▶ Work item
After finding the line that contains "Theorem parse_normalizes s", give again that line and each one following it, exactly, until the records end.

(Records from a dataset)
_ _ _ _

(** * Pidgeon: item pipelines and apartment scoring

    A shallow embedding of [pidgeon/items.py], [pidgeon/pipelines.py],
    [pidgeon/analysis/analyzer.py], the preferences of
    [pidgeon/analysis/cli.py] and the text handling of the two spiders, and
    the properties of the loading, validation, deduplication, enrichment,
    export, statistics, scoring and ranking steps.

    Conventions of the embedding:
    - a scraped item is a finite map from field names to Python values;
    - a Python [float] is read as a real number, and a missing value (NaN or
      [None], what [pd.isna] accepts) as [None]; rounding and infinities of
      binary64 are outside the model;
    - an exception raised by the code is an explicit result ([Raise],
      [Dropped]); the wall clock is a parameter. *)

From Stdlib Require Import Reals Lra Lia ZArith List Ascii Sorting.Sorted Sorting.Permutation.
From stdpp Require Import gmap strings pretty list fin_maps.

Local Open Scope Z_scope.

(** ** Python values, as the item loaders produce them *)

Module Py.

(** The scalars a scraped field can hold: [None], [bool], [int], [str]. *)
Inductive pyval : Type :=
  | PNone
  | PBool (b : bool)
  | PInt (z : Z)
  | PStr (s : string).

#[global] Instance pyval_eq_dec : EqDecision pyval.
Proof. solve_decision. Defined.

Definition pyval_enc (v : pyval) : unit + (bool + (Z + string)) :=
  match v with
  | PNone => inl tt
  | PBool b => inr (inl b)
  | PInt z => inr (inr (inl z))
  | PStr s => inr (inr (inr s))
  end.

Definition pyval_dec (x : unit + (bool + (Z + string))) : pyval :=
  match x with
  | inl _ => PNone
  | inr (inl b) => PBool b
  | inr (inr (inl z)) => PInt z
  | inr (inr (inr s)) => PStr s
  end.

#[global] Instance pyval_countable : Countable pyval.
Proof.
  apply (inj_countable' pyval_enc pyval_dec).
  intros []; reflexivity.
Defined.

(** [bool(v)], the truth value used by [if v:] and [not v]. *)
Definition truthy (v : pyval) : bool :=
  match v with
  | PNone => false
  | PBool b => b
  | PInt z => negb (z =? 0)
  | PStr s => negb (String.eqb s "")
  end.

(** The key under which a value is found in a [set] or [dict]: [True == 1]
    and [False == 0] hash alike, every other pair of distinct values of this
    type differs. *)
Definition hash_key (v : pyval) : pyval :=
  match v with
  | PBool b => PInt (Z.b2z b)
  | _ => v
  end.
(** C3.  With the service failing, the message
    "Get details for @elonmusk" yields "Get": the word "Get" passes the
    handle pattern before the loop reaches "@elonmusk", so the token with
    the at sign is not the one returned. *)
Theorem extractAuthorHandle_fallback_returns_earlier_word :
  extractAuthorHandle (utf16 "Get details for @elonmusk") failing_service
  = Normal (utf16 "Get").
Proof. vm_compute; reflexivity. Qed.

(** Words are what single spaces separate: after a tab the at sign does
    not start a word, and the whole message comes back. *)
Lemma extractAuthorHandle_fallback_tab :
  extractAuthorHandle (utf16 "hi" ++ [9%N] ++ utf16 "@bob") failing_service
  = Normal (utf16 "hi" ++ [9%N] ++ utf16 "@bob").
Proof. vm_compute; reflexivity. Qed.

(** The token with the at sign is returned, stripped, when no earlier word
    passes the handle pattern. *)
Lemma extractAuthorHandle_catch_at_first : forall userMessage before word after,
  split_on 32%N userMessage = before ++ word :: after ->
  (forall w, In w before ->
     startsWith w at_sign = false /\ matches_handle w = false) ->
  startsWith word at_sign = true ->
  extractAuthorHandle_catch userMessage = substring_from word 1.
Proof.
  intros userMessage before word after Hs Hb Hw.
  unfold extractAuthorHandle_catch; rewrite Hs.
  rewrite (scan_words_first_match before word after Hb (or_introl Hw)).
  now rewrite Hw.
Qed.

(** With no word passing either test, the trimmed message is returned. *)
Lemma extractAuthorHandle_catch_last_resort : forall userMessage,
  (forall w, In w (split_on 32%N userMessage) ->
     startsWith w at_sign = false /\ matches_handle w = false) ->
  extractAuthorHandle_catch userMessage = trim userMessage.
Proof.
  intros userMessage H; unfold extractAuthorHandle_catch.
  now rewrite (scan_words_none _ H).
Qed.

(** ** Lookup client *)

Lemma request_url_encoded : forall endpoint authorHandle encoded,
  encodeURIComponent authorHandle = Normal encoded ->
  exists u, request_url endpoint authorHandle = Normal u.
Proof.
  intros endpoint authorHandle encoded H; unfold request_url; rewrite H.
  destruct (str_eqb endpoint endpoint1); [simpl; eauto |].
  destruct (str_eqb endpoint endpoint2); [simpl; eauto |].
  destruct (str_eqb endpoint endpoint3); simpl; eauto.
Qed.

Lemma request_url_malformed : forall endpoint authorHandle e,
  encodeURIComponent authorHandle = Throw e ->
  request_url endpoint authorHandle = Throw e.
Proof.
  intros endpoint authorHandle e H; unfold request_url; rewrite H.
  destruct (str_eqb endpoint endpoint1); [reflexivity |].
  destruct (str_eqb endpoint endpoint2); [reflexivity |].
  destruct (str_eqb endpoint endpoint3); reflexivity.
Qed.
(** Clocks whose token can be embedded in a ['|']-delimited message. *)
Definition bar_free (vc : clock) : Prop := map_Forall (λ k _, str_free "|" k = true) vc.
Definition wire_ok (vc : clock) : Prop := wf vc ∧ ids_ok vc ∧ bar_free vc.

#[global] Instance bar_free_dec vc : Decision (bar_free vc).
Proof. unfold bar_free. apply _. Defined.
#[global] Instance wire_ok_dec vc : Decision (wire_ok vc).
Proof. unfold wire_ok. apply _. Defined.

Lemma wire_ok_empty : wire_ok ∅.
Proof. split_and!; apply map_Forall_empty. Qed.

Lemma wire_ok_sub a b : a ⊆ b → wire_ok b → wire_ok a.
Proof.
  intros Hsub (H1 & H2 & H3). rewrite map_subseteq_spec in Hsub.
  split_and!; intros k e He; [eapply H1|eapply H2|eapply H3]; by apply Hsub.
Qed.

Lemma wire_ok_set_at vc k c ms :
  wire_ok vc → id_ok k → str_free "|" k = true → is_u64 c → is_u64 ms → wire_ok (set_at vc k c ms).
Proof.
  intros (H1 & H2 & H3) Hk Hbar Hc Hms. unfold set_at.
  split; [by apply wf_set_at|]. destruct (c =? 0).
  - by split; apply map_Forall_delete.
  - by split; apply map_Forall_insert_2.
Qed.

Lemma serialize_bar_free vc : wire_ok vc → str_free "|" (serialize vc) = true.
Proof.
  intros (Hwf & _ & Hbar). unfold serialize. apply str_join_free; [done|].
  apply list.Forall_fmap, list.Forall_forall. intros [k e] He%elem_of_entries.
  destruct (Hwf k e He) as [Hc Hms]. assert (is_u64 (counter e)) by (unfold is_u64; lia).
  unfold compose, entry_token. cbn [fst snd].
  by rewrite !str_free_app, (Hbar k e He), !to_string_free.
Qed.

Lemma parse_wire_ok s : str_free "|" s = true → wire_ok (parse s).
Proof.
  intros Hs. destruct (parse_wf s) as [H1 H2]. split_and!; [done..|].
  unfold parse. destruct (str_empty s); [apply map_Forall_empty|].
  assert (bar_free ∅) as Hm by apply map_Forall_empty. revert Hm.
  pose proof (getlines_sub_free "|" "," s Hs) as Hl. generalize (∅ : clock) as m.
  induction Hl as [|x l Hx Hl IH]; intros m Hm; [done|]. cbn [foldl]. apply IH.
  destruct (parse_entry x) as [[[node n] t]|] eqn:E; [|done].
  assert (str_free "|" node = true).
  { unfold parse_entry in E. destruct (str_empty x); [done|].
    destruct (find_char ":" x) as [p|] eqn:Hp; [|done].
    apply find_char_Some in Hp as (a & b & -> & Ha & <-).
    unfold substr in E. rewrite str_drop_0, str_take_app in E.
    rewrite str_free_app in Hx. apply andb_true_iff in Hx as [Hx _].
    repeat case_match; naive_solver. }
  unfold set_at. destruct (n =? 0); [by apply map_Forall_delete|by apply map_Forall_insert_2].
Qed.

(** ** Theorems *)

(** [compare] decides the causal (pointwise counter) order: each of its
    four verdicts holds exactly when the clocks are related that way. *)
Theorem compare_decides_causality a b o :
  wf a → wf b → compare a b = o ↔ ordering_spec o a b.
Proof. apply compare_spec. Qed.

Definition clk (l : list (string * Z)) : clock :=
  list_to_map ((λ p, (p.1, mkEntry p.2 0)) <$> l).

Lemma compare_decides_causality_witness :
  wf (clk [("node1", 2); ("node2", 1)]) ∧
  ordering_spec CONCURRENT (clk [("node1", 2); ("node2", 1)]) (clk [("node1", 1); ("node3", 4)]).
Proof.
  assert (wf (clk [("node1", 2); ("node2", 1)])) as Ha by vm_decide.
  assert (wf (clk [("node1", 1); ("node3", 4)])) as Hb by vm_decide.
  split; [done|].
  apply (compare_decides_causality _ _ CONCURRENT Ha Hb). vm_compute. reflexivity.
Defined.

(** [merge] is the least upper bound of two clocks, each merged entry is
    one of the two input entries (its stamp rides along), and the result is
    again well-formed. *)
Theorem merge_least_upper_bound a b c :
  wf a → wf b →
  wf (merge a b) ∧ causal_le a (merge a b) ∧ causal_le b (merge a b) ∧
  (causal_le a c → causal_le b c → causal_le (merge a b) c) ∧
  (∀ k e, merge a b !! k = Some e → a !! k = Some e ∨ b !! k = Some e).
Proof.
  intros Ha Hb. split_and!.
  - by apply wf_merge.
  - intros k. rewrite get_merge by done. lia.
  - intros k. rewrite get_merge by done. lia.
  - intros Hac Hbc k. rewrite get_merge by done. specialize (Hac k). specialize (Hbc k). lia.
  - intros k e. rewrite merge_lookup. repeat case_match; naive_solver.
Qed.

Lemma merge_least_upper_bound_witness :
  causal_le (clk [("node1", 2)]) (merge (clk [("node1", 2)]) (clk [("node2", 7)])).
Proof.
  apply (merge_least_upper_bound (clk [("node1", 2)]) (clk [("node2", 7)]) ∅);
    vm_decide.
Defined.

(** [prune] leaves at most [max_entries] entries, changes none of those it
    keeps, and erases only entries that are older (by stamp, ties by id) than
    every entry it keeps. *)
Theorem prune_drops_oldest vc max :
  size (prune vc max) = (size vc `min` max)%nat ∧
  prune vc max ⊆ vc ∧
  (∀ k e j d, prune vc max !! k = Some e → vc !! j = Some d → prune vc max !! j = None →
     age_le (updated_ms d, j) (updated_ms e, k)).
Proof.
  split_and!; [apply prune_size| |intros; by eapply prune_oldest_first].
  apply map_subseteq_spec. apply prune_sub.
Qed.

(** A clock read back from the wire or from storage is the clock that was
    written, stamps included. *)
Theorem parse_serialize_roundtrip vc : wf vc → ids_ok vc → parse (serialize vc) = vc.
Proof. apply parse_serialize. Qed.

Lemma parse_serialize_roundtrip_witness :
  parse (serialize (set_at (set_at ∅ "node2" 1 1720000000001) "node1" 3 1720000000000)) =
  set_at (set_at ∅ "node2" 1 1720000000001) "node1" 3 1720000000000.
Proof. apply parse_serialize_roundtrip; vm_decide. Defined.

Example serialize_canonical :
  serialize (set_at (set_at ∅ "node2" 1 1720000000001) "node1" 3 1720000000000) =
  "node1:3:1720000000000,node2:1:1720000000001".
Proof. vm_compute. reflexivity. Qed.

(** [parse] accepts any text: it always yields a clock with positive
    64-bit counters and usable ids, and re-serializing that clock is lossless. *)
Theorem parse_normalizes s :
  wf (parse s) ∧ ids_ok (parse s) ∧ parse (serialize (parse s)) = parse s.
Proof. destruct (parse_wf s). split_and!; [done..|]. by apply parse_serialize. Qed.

_ _ _ _

▶ Task response
Theorem parse_normalizes s :
  wf (parse s) ∧ ids_ok (parse s) ∧ parse (serialize (parse s)) = parse s.
Proof. destruct (parse_wf s). split_and!; [done..|]. by apply parse_serialize. Qed.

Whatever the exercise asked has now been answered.